Lead your team with the Why. Tell the Why. Ask the Why. Every time, every conversation, every day.

• Open with the Why, then layer the What, How and When on top.

 

THE BIG WHY- The deepest level of individual personal drive we all have is our Big Why… why we’re doing this in the great scheme of life. This is our biggest game, truest purpose, greatest good and what gets us out of bed in the morning.

Steve Jobs: “To make a dent in the universe.”

As a leader, get clear about yours. Once you do, it will come through as the passion that fuels everything else you do, and will serve as inspiration for every person you lead.

You also need to get  … their individual Big Whys. Once you know their WHY, it can be very powerful, giving you a way to frame communication with them- an entrance into their world at any moment.  When they’re in need of motivation, acknowledgment or perspective, you can frame it in the most meaningful way for what matters most to them.  Their why is their buy-in, and your why can be their inspiration.

Once you’re grounded in this deepest, most stable part of the pyramid, the others- WHAT, HOW, and WHEN are easy to reference and command as needed, because they’re truly held in perspective of the biggest Why.

• If you don’t already know them, find the Big Whys for each on your core team… by asking them!  While this is getting to what’s most essential to people’s core, many don’t talk much about it or even think of it consciously to the level of easy articulation. Getting them to unearth it will help them get more passionate about what their doing, and help you to lead them more accurately.

• As you ask, know that these questions are the kind that may require people to search a little internally for if they haven’t already clarified it for themselves. Give them space to think about it and then ask in layers…
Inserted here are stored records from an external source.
(** X4: with an array as right operand, [dot] accepts a scalar and
    returns the receiver's matrix multiplied by it, where [@] raises
    ValueError; an array that is neither a scalar nor of shape (4, 4)
    makes both raise ValueError. A refused operand leaves the heap as it
    was. *)
Theorem X4_dot_and_matmul_on_arrays
    (h : heap Transform.instance) (self : loc) (A b : ndarray) :
  nth_error h self = Some {| Transform.matrix := A |} ->
  shape A = [4; 4] ->
  (shape b = [] ->
   Transform.dot self (Transform.an_array b) h
   = (h ++ [{| Transform.matrix :=
                 mk_array [4; 4]
                   (List.map (fun x => (x * item (data b) 0)%float)
                             (data A)) |}],
      Ok (length h))
   /\ Transform.matmul self (Transform.an_array b) h = (h, Raise ValueError))
  /\ (shape b <> [] -> shape b <> [4; 4] ->
      Transform.dot self (Transform.an_array b) h = (h, Raise ValueError)
      /\ Transform.matmul self (Transform.an_array b) h
         = (h, Raise ValueError)).
Proof.
  intros Es SA.
  assert (D : forall r, Np.dot A b = r ->
    Transform.dot self (Transform.an_array b) h
    = match r with
      | Ok p => Transform.init (Some p) h
      | Raise e => (h, Raise e)
      end).
  { intros r <-. unfold Transform.dot. erewrite bind_ok by reflexivity.
    erewrite bind_ok by (apply get_matrix_ok; exact Es).
    cbn [Transform.matrix]. unfold bind, lift.
    destruct (Np.dot A b); reflexivity. }
  assert (Mm : forall r, Np.matmul A b = r ->
    Transform.matmul self (Transform.an_array b) h
    = match r with
      | Ok p => Transform.init (Some p) h
      | Raise e => (h, Raise e)
      end).
  { intros r <-. unfold Transform.matmul. erewrite bind_ok by reflexivity.
    erewrite bind_ok by (apply get_matrix_ok; exact Es).
    cbn [Transform.matrix]. unfold bind, lift.
    destruct (Np.matmul A b); reflexivity. }
  split.
  - intros Sb. split.
    + erewrite D; [|unfold Np.dot; rewrite SA, Sb; reflexivity].
      cbn beta iota. now apply init_ok.
    + erewrite Mm; [|unfold Np.matmul; rewrite SA, Sb; reflexivity].
      reflexivity.
  - intros Sn Sb. split.
    + rewrite (D _ eq_refl). destruct (Np.dot A b) as [p|e] eqn:E.
      * apply init_refused. now apply (dot_4x4_other A b).
      * f_equal. f_equal. revert E. unfold Np.dot. rewrite SA.
        destruct (shape b) as [|n [|m rest]]; [contradiction| |].
        -- cbn -[Nat.eqb]. destruct (Nat.eqb 4 n); congruence.
        -- cbn -[removelast last Nat.eqb length].
           destruct (Nat.eqb _ _); congruence.
    + rewrite (Mm _ eq_refl). destruct (Np.matmul A b) as [p|e] eqn:E.
      * apply init_refused. now apply (matmul_4x4_other A b).
      * f_equal. f_equal. revert E. unfold Np.matmul. rewrite SA.
        destruct (shape b) as [|n [|m rest]]; [contradiction| |].
        -- cbn -[Nat.eqb]. destruct (Nat.eqb 4 n); congruence.
        -- cbn -[removelast last Nat.eqb broadcast pad_left Nat.max length].
           destruct (Nat.eqb _ _); [|congruence].
           destruct (broadcast _ _); congruence.
Qed.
You may ask them, “So why do you do this?”

They may say, “because I’m intrigued by X kinds of challenges,” or some other such practical but not meaningful answer.

You then follow up simply with, “Why are these kinds of challenges intriguing to you?”
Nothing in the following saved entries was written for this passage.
(** X6: with any model source other than the local one, once the speaker is
    resolved and the pre-call transition has returned, the dispatch is one
    call: the file-producing call of the model, on the cleaned text, the
    resolved references as they are, the language and the output path, and
    its outcome is the outcome of the dispatch. When it raises, the synthesis
    call raises the same error; when it returns, the synthesis call returns
    the output path if the post-call transition returns. Apart from what the
    two transitions call, the file-producing call is the only call that the
    synthesis call makes: it extracts no latents, and it leaves the cache as
    it is. *)
Theorem process_tts_to_file_api_backend :
  forall (w : World) (self s1 : TTSWrapper) (text : list N)
         (spk lang out : string) (wav : speaker_wav),
    model_source self <> "local"%string ->
    get_speaker_wav w self spk = Ok wav ->
    switch_model_device w self = (s1, Ok tt) ->
    backend_dispatch w (clean_text text) spk wav lang (output_path self out)
      s1
    = (record (TtsToFile (output_path self out)) s1,
       tts_to_file w (model_device s1) (clean_text text) wav lang
         (output_path self out))
    /\ process_tts_to_file w text spk lang out self
       = match tts_to_file w (model_device s1) (clean_text text) wav lang
                 (output_path self out) with
         | Ok _ =>
             (fst (switch_model_device w
                     (record (TtsToFile (output_path self out)) s1)),
              match snd (switch_model_device w
                           (record (TtsToFile (output_path self out)) s1))
              with
              | Ok _ => Ok (output_path self out)
              | Raise e => Raise e
              end)
         | Raise e => (record (TtsToFile (output_path self out)) s1, Raise e)
         end
    /\ generation_calls (fst (process_tts_to_file w text spk lang out self))
       = TtsToFile (output_path self out) :: generation_calls self
    /\ extractions (fst (process_tts_to_file w text spk lang out self))
       = extractions self
    /\ latents_cache (fst (process_tts_to_file w text spk lang out self))
       = latents_cache self.
Proof.
  intros w self s1 text spk lang out wav Hapi Hwav Hs1.
  pose proof (switch_model_device_frame w self s1 (Ok tt) Hs1)
    as (_ & _ & _ & Hc1 & Hm1 & _ & He1 & Hg1 & _).
  assert (Hb :
    backend_dispatch w (clean_text text) spk wav lang (output_path self out)
      s1
    = (record (TtsToFile (output_path self out)) s1,
       tts_to_file w (model_device s1) (clean_text text) wav lang
         (output_path self out))).
  { unfold backend_dispatch, api_generation. run. rewrite Hm1.
    apply String.eqb_neq in Hapi. now rewrite Hapi. }
  assert (Hrun :
    process_tts_to_file w text spk lang out self
    = match tts_to_file w (model_device s1) (clean_text text) wav lang
              (output_path self out) with
      | Ok _ =>
          (fst (switch_model_device w
                  (record (TtsToFile (output_path self out)) s1)),
           match snd (switch_model_device w
                        (record (TtsToFile (output_path self out)) s1))
           with
           | Ok _ => Ok (output_path self out)
           | Raise e => Raise e
           end)
      | Raise e => (record (TtsToFile (output_path self out)) s1, Raise e)
      end).
  { rewrite process_tts_to_file_run, Hwav, Hs1, Hb.
    destruct (tts_to_file w _ _ _ _ _) as [u | e]; [| reflexivity].
    cbv beta iota.
    now destruct (switch_model_device w (record _ s1)) as [s3 [u3 | e3]]. }
  split; [exact Hb |]. split; [exact Hrun |]. rewrite Hrun.
  destruct (tts_to_file w _ _ _ _ _) as [u | e]; cbn [fst].
  - destruct (switch_model_device w
                (record (TtsToFile (output_path self out)) s1))
      as [s3 r3] eqn:Hs3.
    pose proof (switch_model_device_frame w _ s3 r3 Hs3)
      as (_ & _ & _ & Hc3 & _ & _ & He3 & Hg3 & _).
    cbn [fst]. rewrite Hg3, He3, Hc3, generation_calls_record,
      extractions_record. cbn. rewrite Hg1, He1, Hc1. auto.
  - rewrite generation_calls_record, extractions_record. cbn.
    rewrite Hg1, He1, Hc1. auto.
Qed.

Lemma process_tts_to_file_api_backend_witness :
  process_tts_to_file (Demo.world true) (str "*hi*") "bob" "en" "out.wav"
    (Demo.init true true "api" "cuda")
  = (fst (process_tts_to_file (Demo.world true) (str "*hi*") "bob" "en"
            "out.wav" (Demo.init true true "api" "cuda")),
     Ok "/out/out.wav"%string)
  /\ generation_calls
       (fst (process_tts_to_file (Demo.world true) (str "*hi*") "bob" "en"
               "out.wav" (Demo.init true true "api" "cuda")))
     = [TtsToFile "/out/out.wav"].
Proof.
  set (x1 := switch_model_device (Demo.world true)
               (Demo.init true true "api" "cuda")).
  assert (Hs1 : x1 = (fst x1, Ok tt)) by (vm_compute; reflexivity).
  destruct (process_tts_to_file_api_backend (Demo.world true)
              (Demo.init true true "api" "cuda") (fst x1) (str "*hi*") "bob"
              "en" "out.wav"
              (WavList ["/speakers/bob/b1.wav"; "/speakers/bob/b2.wav"]%string))
    as (_ & Hrun & Hg & _ & _).
  - discriminate.
  - reflexivity.
  - exact Hs1.
  - split; [| exact Hg]. rewrite Hrun. vm_compute. reflexivity.
Defined.

(** X7: in low-memory mode with an accelerator, a synthesis call that
    succeeds relocates the model exactly twice: first away from where it is,
    then back. For a model on host memory that is to the target and back to
    host memory, where the call ends by emptying the accelerator's cache; for
    a model left on the target it is the reverse, so the backend then runs
    with the model on host memory. *)
Theorem process_tts_to_file_relocates_twice :
  forall (w : World) (self self' : TTSWrapper) (text : list N)
         (spk lang out p : string),
    switch_enabled w self = true ->
    device self = "cpu"%string \/ device self = cuda self ->
    process_tts_to_file w text spk lang out self = (self', Ok p) ->
    relocations self'
    = ModelTo (device self)
      :: ModelTo (if String.eqb (device self) (cuda self)
                  then "cpu"%string else cuda self)
      :: relocations self
    /\ device self' = device self
    /\ (device self = "cpu"%string -> hd_error (calls self') = Some EmptyCache).
Proof.
  intros w self self' text spk lang out p Hon Hdev Hrun.
  apply process_tts_to_file_ok in Hrun.
  destruct Hrun as (wav & s2 & u & _ & _ & Hb & _ & -> & _).
  apply backend_dispatch_placement in Hb. destruct Hb as (Hp & Hr & _).
  assert (Hon2 : switch_enabled w s2 = true).
  { rewrite (switch_enabled_congr w _ _ Hp).
    now rewrite switch_enabled_switched. }
  destruct (switched_device_congr w _ _ Hp) as (Hd2 & _).
  pose proof (switched_twice_device w self Hon Hdev) as Htwice.
  destruct (switched_device w self Hon) as (Hd1 & _).
  split; [| split].
  - rewrite (switched_relocations w s2 Hon2), Hr.
    rewrite (switched_relocations w self Hon). now rewrite Hd2, Htwice, Hd1.
  - now rewrite Hd2.
  - intros Hcpu. assert (Hend : device (switched w s2) = "cpu"%string)
      by now rewrite Hd2, Htwice.
    revert Hend. unfold switched. rewrite Hon2. cbv zeta.
    destruct (String.eqb (if String.eqb (device s2) (cuda s2)
                          then "cpu"%string else cuda s2) "cpu") eqn:E.
    + reflexivity.
    + cbn. intros Hend. rewrite Hend in E. discriminate.
Qed.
They might answer, “Because I really care about X…”

You probe, “Why do you care so much about X?”

…until you’ve asked five levels into their Why. Think of it as helping them peel the layers back on the onion of their Big Why, getting down to their most fundamental Big Why beneath.

As you lead and manage every day, the art of it is to keep perspective for yourself and your team. When, How, What, Why are each important in different ways,  can demand its own hyper focus, and can become consuming if you’re not careful.   Picture yourself as standing at any level on the pyramid, grounded at that level,  easily able to reach every level above it. If you’re standing all the way up in When, you can’t even see, let alone reach the others below you. The deeper you go on the pyramid, the better your perspective is, allowing each of the other levels to fall into place. Standing and starting with Why, you can layer, reference, tap and pull from What, How and When easily, without getting sucked in to them and losing your vantage point.

Your perspective colors how you choose, lead and relate… so keep yourself grounded.